Introductory Guide
Welcome. If you have years of experience designing and running clinical studies, you are in the right place. Your expertise in protocols, patient populations, and clinical endpoints is the perfect foundation for the world of observational health research.
This guide is designed to bridge the gap between your deep clinical and statistical knowledge and a powerful new toolset for analyzing real-world data: the OMOP Common Data Model and the R programming language. We will introduce new concepts gradually, always connecting them back to the principles of high-quality clinical research you already know.
Think of this as a new, powerful extension of your existing toolkit—one that allows you to ask research questions at a scale and speed previously unimaginable.
- 1. The “Why” - Introducing the OMOP Common Data Model
- 2. The “What” - How OMOP Organizes Information
- 3. The “Where” - Your Study in the IOMED Data Space Platform
- 4. The “How” - Defining Variables in R
- 5. The Core Task - Creating Study Populations (Sub-Cohorts)
- 6. The Payoff - Getting Results (Tables & Plots)
- 7. The Path Forward - Performing Analysis
1. The “Why” - Introducing the OMOP Common Data Model
In your work, you know the immense value of clean, structured, and standardized data, as is typical in clinical trials. However, the data generated during routine healthcare—from Electronic Health Records (EHRs), insurance claims, and patient registries—is often messy and stored in thousands of different formats across the globe. This fragmentation makes it incredibly difficult to conduct large-scale, reproducible research.
This is the problem the OMOP Common Data Model (CDM) solves.
OMOP is a universal standard, or a “common language,” for structuring healthcare data. By transforming diverse datasets into this single, consistent format, OMOP allows us to:
- Ask the Same Question Everywhere: Run a single analysis script across multiple databases from different hospitals or countries and get comparable, meaningful results.
- Ensure Transparency: The entire process, from raw data to final result, is documented and clear.

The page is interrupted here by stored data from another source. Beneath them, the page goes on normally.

Lemma plan_sync fs0 fs m old url dir plan :
  well_named m → construct fs0 m old url dir = Ok plan → ran_all plan fs0 fs →
  synchronised fs0 fs dir m.
Proof.
  intros Hwn (doomed & -> & Hdoomed & _)%construct_shape Hr.
  apply ran_all_app in Hr as (fa & Ha & Hr).
  apply ran_all_app in Hr as (fb & Hb & Hr).
  apply ran_all_app in Hr as (fc & Hc & Hd).
  pose proof (ran_saves _ _ _ _ Hc) as (data & Hdata & Hman & Hidx).
  assert (Forall (λ f, good fb (path_join dir (filename f)) (hash f)) (manifest_files m))
    as Hgood.
  { eapply downloads_hold; [done|]. apply ran_all_app. by exists fa. }
  assert (∀ n, is_absolute n = false →
            is_filter_name n = false ∨ n ∈ filename <$> manifest_files m →
            same_env fc fs ∧ files fs !! path_join dir n = files fc !! path_join dir n)
    as Hkeep.
  { intros n Hrel Hn. eapply ran_deletes_frame; [exact Hd|].
    intros name Hname. eapply deletable_apart; eauto. }
  assert (Forall (λ f, same_env fb fs ∧ files fs !! path_join dir (filename f)
                         = files fb !! path_join dir (filename f)) (manifest_files m)) as Hfs.
  { pose proof (wn_relative _ Hwn) as Hrel. rewrite Forall_forall in Hrel |- *.
    intros f Hin. destruct (saves_frame _ _ _ _ f Hc Hwn Hin) as [He1 Hf1].
    destruct (Hkeep (filename f)) as [He2 Hf2]; [by apply Hrel|right; by apply list_elem_of_fmap; eauto|].
    split; [by etransitivity|by rewrite Hf2, Hf1]. }
  split.
  - rewrite Forall_forall in Hgood, Hfs |- *. intros f Hin.
    destruct (Hfs f Hin). by eapply good_frame, Hgood.
  - exists data. split; [done|]. destruct (Hkeep MANIFEST_JSON) as [_ ->]; [done|by left|done].
  - destruct (Hkeep INDEX_BIN) as [_ ->]; [done|by left|]. rewrite Hidx.
    rewrite (write_frame fb fs).
    2: { rewrite Forall_forall in Hgood, Hfs |- *. intros f Hin.
         destruct (Hfs f Hin). by eapply good_read_eq, Hgood. }
    destruct (write fb m dir); [done|].
    apply ran_create_frame in Ha as [_ Hfa].
    by rewrite (downloads_keep_index _ _ _ _ _ _ Hwn Hb), Hfa.
Qed.

(** ** [fetch], step by step *)

Lemma fetch_manifest_fs url w : w_fs (fetch_manifest url w).1 = w_fs w.
Proof.
  unfold fetch_manifest, mbind, eff_bind, eff_lift, eff_map_err.
  destruct client_build as [e|client]; cbn [of_sum map_err]; [done|].
  pose proof (http_get_fs client url w) as Hg.
  destruct (http_get client url w) as [w1 [resp|e|]]; cbn [fst] in *; [|done..].
  unfold on_net. by destruct (response_json resp (w_net w1)) as [net [e|m]].
Qed.

(** What [fetch] plans with. *)
Definition planned (config : Config) (w w1 : World) (client : Client) (m : Manifest)
    (plan : list PlanStep) : Prop :=
  fetch_manifest (fetch_url (revocation config) +:+ MANIFEST_JSON) w = (w1, Ok (client, m))
  ∧ w_fs w1 = w_fs w ∧ introduce m = Ok tt
  ∧ construct (w_fs w) m (ok (manifest_from_config (w_fs w) config))
              (fetch_url (revocation config)) (revocation_cache_dir config) = Ok plan.

(** Either no file was touched, and nothing was executed, or a plan was. *)
Lemma fetch_cases debug_path dry config w :
  let x := fetch debug_path dry config w in
  (w_fs x.1 = w_fs w ∧ x.2 ≠ Ok Executed)
  ∨ ∃ w1 client m plan, planned config w w1 client m plan ∧ dry = false
      ∧ x.1 = (execute_all client plan w1).1
      ∧ (x.2 = Ok Executed ↔ (execute_all client plan w1).2 = Ok tt).
Proof.
  unfold fetch. set (url := fetch_url (revocation config) +:+ MANIFEST_JSON).
  unfold mbind, eff_bind, eff_lift. cbv zeta.
  pose proof (fetch_manifest_fs url w) as Hfs.
  destruct (fetch_manifest url w) as [w1 [[client m]|e|]] eqn:Hm; cbn [fst] in Hfs;
    [|by left..].
  destruct (introduce m) as [[]|e|] eqn:Hi; [|by left..].
  destruct (construct _ m _ _ _) as [plan|e|] eqn:Hc; [|by left..].
  destruct dry; [by left|]. right. exists w1, client, m, plan.
  split; [by rewrite Hfs in Hc|]. split; [done|].
  by destruct (execute_all client plan w1) as [w2 [[]|e|]].
Qed.

Lemma fetch_executed debug_path dry config w w' :
  fetch debug_path dry config w = (w', Ok Executed) →
  ∃ w1 client m plan, planned config w w1 client m plan
    ∧ ran_all plan (w_fs w) (w_fs w').
Proof.
  intros Hf. pose proof (fetch_cases debug_path dry config w) as Hc. rewrite Hf in Hc.
  destruct Hc as [[_ []]|(w1 & client & m & plan & Hp & _ & Hw & He)]; [done|].
  exists w1, client, m, plan. split; [done|]. destruct Hp as (_ & <- & _).
  pose proof (execute_all_spec client plan w1) as Hs. cbn [fst snd] in Hw, He.
  destruct (execute_all client plan w1) as [w2 r]. cbn [fst snd] in Hw, He. subst w2.
  by rewrite (proj1 He eq_refl) in Hs.
Qed.
End Sync.

(** ** Theorems *)

Section Theorems.
Context `{Http} `{JsonLaws} `{TempFileLaws} `{Clubcard} `{HashOrderLaws} `{Chrono}.

(** C6: After a successful [fetch] the cache is as the manifest that the server sent
    says: every file of it is there with its SHA-256, and [manifest.json] is the
    manifest.  [index.bin] is the index of those files, if one can be built from them;
    if not, it is what it was before the [fetch]. *)
Theorem fetch_synchronises debug_path config w w' :
  fetch debug_path false config w = (w', Ok Executed) →
  ∃ w1 client m,
    fetch_manifest (fetch_url (revocation config) +:+ MANIFEST_JSON) w = (w1, Ok (client, m))
    ∧ (well_named m →
       synchronised (w_fs w) (w_fs w') (revocation_cache_dir config) m).
Proof.
  intros (w1 & client & m & plan & (Hm & _ & _ & Hc) & Hr)%fetch_executed.
  exists w1, client, m. split; [done|]. intros Hwn. by eapply plan_sync.
Qed.

(** C14: Whether it succeeds or fails, [fetch] changes nothing but the files of the
    manifest sent, the index, the manifest, and filters in the cache directory
    that neither manifest names; and a dry run changes nothing. *)
Theorem fetch_frame debug_path dry config w :
  let dir := revocation_cache_dir config in
  let w' := (fetch debug_path dry config w).1 in
  w_fs w' = w_fs w
  ∨ dry = false ∧ ∃ w1 client m,
      fetch_manifest (fetch_url (revocation config) +:+ MANIFEST_JSON) w = (w1, Ok (client, m))
      ∧ ∀ p, files (w_fs w') !! p ≠ files (w_fs w) !! p →
          p ∈ path_join dir INDEX_BIN :: path_join dir MANIFEST_JSON
              :: ((λ f, path_join dir (filename f)) <$> manifest_files m)
          ∨ ∃ name, p = path_join dir name
              ∧ deletable (w_fs w) dir m (ok (manifest_from_config (w_fs w) config)) name.
Proof.
  intros dir w'. destruct (fetch_cases debug_path dry config w)
    as [[? _]|(w1 & client & m & plan & (Hm & Hfs & _ & Hc) & Hd & Hw & _)]; [by left|right].
  split; [done|]. exists w1, client, m. split; [done|]. intros p Hp.
  destruct (execute_all_frame client plan w1) as [_ Hf].
  assert (p ∈ concat (targets <$> plan)) as Hin.
  { destruct (decide (p ∈ concat (targets <$> plan))) as [|Hn]; [done|].
    destruct Hp. subst w'. by rewrite Hw, Hf, Hfs. }
  apply construct_shape in Hc as (doomed & -> & Hdel & _).
  rewrite !fmap_app, !concat_app, !elem_of_app in Hin.
  destruct Hin as [Hin|[Hin|[Hin|Hin]]].
  - by destruct (path_exists _ _); cbn in Hin; apply elem_of_nil in Hin.
  - left. do 2 right. apply elem_of_concat in Hin as (l & Hin & (s & -> &
      (f & -> & [_ Hf']%list_elem_of_filter)%list_elem_of_fmap)%list_elem_of_fmap).
    apply list_elem_of_singleton in Hin as ->. apply list_elem_of_fmap. eauto.
  - left. cbn in Hin. rewrite !elem_of_cons in Hin |- *.
    destruct Hin as [->|[->|?%elem_of_nil]]; [by left|by right; left|done].
  - right. apply elem_of_concat in Hin as (l & Hin & (s & -> &
      (name & -> & Hn)%list_elem_of_fmap)%list_elem_of_fmap).
    apply list_elem_of_singleton in Hin as ->. eauto.
Qed.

- Promote Reproducible Science: Anyone can take the same analysis script and reproduce the results, a cornerstone of good scientific practice.
Regulatory bodies like the European Medicines Agency (EMA) are increasingly promoting the use of standardized, real-world data through initiatives like DARWIN EU. By learning to work with the OMOP CDM, you are aligning with the future of evidence generation.
2. The “What” - How OMOP Organizes Information
So, how does OMOP create this “common language”? The core mechanism is simple but powerful: the concept_id.
In the world of healthcare data, there are many different coding systems (terminologies) for the same clinical idea. A diagnosis of “Type 2 diabetes mellitus” might be coded as:
E11.9in ICD-10-CM44054006in SNOMED-CT250.00in ICD-9-CM
This creates a major barrier to analysis. The OMOP solution is to map all of these different codes to a single, standard concept_id.
| Original Code | Terminology | Clinical Idea | Standard OMOP Concept ID |
| : | : | : | : |
E11.9 | ICD-10-CM | Type 2 diabetes | 201826 |
44054006 | SNOMED-CT | Type 2 diabetes | 201826 |
250.00 | ICD-9-CM | Type 2 diabetes | 201826 |
Analogy: A Universal Translator
Think of concept_ids as a universal translator for clinical terms. While the source “languages” (SNOMED, ICD-10) are different, OMOP provides a single, standard identifier for every diagnosis, drug, procedure, and lab test. This meta-ontology is the engine that makes large-scale, standardized analysis possible.
The OMOP Data Model: Clinical “Domains”
Standardizing the terminology is only half the story. OMOP also organizes the data into a logical, consistent structure of tables. This is very similar to the domain model in CDISC SDTM, where different types of data are stored in specific datasets (e.g., Demographics in DM, Adverse Events in AE, Labs in LB).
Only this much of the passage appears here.